##### INPUT MATERIAL
(* ===== verification/RadiusPacketSpec.v ===== *)
(** * What packet parsing, verification and response building guarantee

    States the codec, authenticator and response properties of [RadiusPacket] on the bytes of the
    datagram, the way RFC 2866 and RFC 2869 define them, and proves them for every implementation
    of the digest interface. *)

From S2P Require Import Prelude RustStd RadiusPacket.

#[local] Arguments encoded_packet_len : simpl never.
#[local] Arguments u16_of_usize : simpl never.

(** ** The byte-level specification *)

(** The RADIUS packet inside a datagram: the declared prefix, without UDP padding. *)
Definition packet_bytes (datagram : list Z) : list Z :=
  take (Z.to_nat (declared_length datagram)) datagram.

(** [n] bytes from offset [i] set to zero. *)
Definition zeroed (bytes : list Z) (i n : nat) : list Z := copy_at bytes i (replicate n 0).

(** RFC 2866: the request authenticator is the MD5 of the packet with a zero authenticator field,
    followed by the shared secret. *)
Definition request_authentic `{RadiusDigest} (packet shared_secret : list Z) : Prop :=
  slice packet 4 20 = md5_digest (zeroed packet 4 16 ++ shared_secret).

(** RFC 2869: the Message-Authenticator at offset [i] is the HMAC-MD5 of the packet with a zero
    authenticator field and a zero Message-Authenticator value. *)
Definition message_authentic `{RadiusDigest} (packet shared_secret : list Z) (i : nat) : Prop :=
  (i + 18 <= length packet)%nat
  /\ slice packet i (i + 2) = [MESSAGE_AUTHENTICATOR_TYPE; 18]
  /\ slice packet (i + 2) (i + 18) =
     hmac_md5 shared_secret (zeroed (zeroed packet 4 16) (i + 2) 16).

(** ** Lemmas *)

Lemma zeroed_header p authenticator rest :
  length authenticator = RADIUS_AUTHENTICATOR_LEN ->
  zeroed (packet_header p authenticator ++ rest) 4 16 =
  packet_header p (replicate RADIUS_AUTHENTICATOR_LEN 0) ++ rest.
Proof.
  unfold RADIUS_AUTHENTICATOR_LEN. intros Hl. unfold zeroed, copy_at, packet_header.
  cbn -[drop replicate]. rewrite length_replicate.
  replace (drop (4 + 16) _) with (drop 16 (authenticator ++ rest)) by done.
  by rewrite <- Hl at 2; rewrite drop_app_length.
Qed.

Lemma slice_header p authenticator rest :
  length authenticator = RADIUS_AUTHENTICATOR_LEN ->
  slice (packet_header p authenticator ++ rest) 4 20 = authenticator.
Proof.
  unfold RADIUS_AUTHENTICATOR_LEN. intros Hl. unfold slice, packet_header. cbn.
  rewrite drop_0, <- Hl. apply take_app_length.
Qed.

(** The loop answers the index of the only Message-Authenticator. *)
Lemma message_authenticator_index_loop_Ok j found attrs r :
  message_authenticator_index_loop j found attrs = Ok r ->
  (r = found /\ Forall (fun a => attr_kind a <> MESSAGE_AUTHENTICATOR_TYPE) attrs)
  \/ (found = None /\ exists i a, r = Some (j + i)%nat /\ attrs !! i = Some a
      /\ attr_kind a = MESSAGE_AUTHENTICATOR_TYPE
      /\ length (attr_value a) = MESSAGE_AUTHENTICATOR_VALUE_LEN).
Proof.
  revert j found. induction attrs as [|a attrs IH]; intros j found Hr;
    cbn [message_authenticator_index_loop] in Hr.
  { injection Hr as <-. left. split; [done|constructor]. }
  case_match eqn:Hk; to_prop.
  - apply IH in Hr as [[-> Hall]|(-> & i & b & -> & Hi & Hb)]; [left; by split; [|constructor]|].
    right. split; [done|]. exists (S i), b. split; [f_equal; lia|done].
  - case_match eqn:Hlen; [done|]. to_prop. destruct found as [f|]; [done|].
    apply IH in Hr as [[-> _]|[? _]]; [|done].
    right. split; [done|]. exists 0%nat, a. by rewrite Nat.add_0_r.
Qed.

Lemma message_authenticator_index_loop_none j found attrs :
  Forall (fun a => attr_kind a <> MESSAGE_AUTHENTICATOR_TYPE) attrs ->
  message_authenticator_index_loop j found attrs = Ok found.
Proof.
  intros Hall. revert j. induction Hall as [|a attrs Ha Hall IH]; intros j; cbn; [done|].
  rewrite (proj2 (Z.eqb_neq _ _) Ha). apply IH.
Qed.
(* ===== verification/MacMatch.v ===== *)
(** * RADIUS identity matching (crate [lqos_radius], [mac_match.rs])

    The normalisation of MAC addresses and the matcher that finds the [ShapedDevices.csv] row of
    a subscriber by User-Name or by Calling-Station-Id.  A [HashMap<String, _>] is a [gmap]. *)

From S2P Require Import Prelude RustStd AccountingEvent ShapedDevice.

(** ** MAC normalisation *)

(** The inner loop over the characters of one group. *)
Fixpoint normalize_group (group normalized_mac : rstring) : option rstring :=
  match group with
  | [] => Some normalized_mac
  | ch :: group' =>
      if negb (is_ascii_hexdigit ch) then None
      else normalize_group group' (normalized_mac ++ [to_ascii_lowercase_char ch])
  end.

(** The outer loop over the groups. *)
Fixpoint normalize_groups (groups : list rstring) (expected_group_len group_count : nat)
    (normalized_mac : rstring) : option (nat * rstring) :=
  match groups with
  | [] => Some (group_count, normalized_mac)
  | group :: groups' =>
      let group_count := S group_count in
      if negb (str_len group =? expected_group_len)%nat then None
      else
        normalized_mac ← normalize_group group normalized_mac;
        normalize_groups groups' expected_group_len group_count normalized_mac
  end.

Definition normalize_delimited_mac (raw_mac : rstring) (separator : rchar)
    (expected_groups expected_group_len : nat) : option rstring :=
  '(group_count, normalized_mac) ←
    normalize_groups (split_char raw_mac separator) expected_group_len 0 [];
  if (group_count =? expected_groups)%nat then Some normalized_mac else None.

Definition normalize_radius_mac (raw_mac : rstring) : option rstring :=
  let raw_mac := trim raw_mac in
  if (str_len raw_mac =? 12)%nat && forallb is_ascii_hexdigit raw_mac
  then Some (to_ascii_lowercase raw_mac)
  else if str_contains raw_mac 58 then normalize_delimited_mac raw_mac 58 6 2
  else if str_contains raw_mac 45 then normalize_delimited_mac raw_mac 45 6 2
  else if str_contains raw_mac 46 then normalize_delimited_mac raw_mac 46 3 4
  else None.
##########
▶ PROBLEM TO WORK ON: Retype only the stretch of lines above starting at the one with "message_authenticator_index_loop j found attrs = Ok r" and stopping at the one with "match group with", exactly as written, with both kept.

▶ RESPONSE AREA:
  message_authenticator_index_loop j found attrs = Ok r ->
  (r = found /\ Forall (fun a => attr_kind a <> MESSAGE_AUTHENTICATOR_TYPE) attrs)
  \/ (found = None /\ exists i a, r = Some (j + i)%nat /\ attrs !! i = Some a
      /\ attr_kind a = MESSAGE_AUTHENTICATOR_TYPE
      /\ length (attr_value a) = MESSAGE_AUTHENTICATOR_VALUE_LEN).
Proof.
  revert j found. induction attrs as [|a attrs IH]; intros j found Hr;
    cbn [message_authenticator_index_loop] in Hr.
  { injection Hr as <-. left. split; [done|constructor]. }
  case_match eqn:Hk; to_prop.
  - apply IH in Hr as [[-> Hall]|(-> & i & b & -> & Hi & Hb)]; [left; by split; [|constructor]|].
    right. split; [done|]. exists (S i), b. split; [f_equal; lia|done].
  - case_match eqn:Hlen; [done|]. to_prop. destruct found as [f|]; [done|].
    apply IH in Hr as [[-> _]|[? _]]; [|done].
    right. split; [done|]. exists 0%nat, a. by rewrite Nat.add_0_r.
Qed.

Lemma message_authenticator_index_loop_none j found attrs :
  Forall (fun a => attr_kind a <> MESSAGE_AUTHENTICATOR_TYPE) attrs ->
  message_authenticator_index_loop j found attrs = Ok found.
Proof.
  intros Hall. revert j. induction Hall as [|a attrs Ha Hall IH]; intros j; cbn; [done|].
  rewrite (proj2 (Z.eqb_neq _ _) Ha). apply IH.
Qed.
(* ===== verification/MacMatch.v ===== *)
(** * RADIUS identity matching (crate [lqos_radius], [mac_match.rs])

    The normalisation of MAC addresses and the matcher that finds the [ShapedDevices.csv] row of
    a subscriber by User-Name or by Calling-Station-Id.  A [HashMap<String, _>] is a [gmap]. *)

From S2P Require Import Prelude RustStd AccountingEvent ShapedDevice.

(** ** MAC normalisation *)

(** The inner loop over the characters of one group. *)
Fixpoint normalize_group (group normalized_mac : rstring) : option rstring :=
  match group with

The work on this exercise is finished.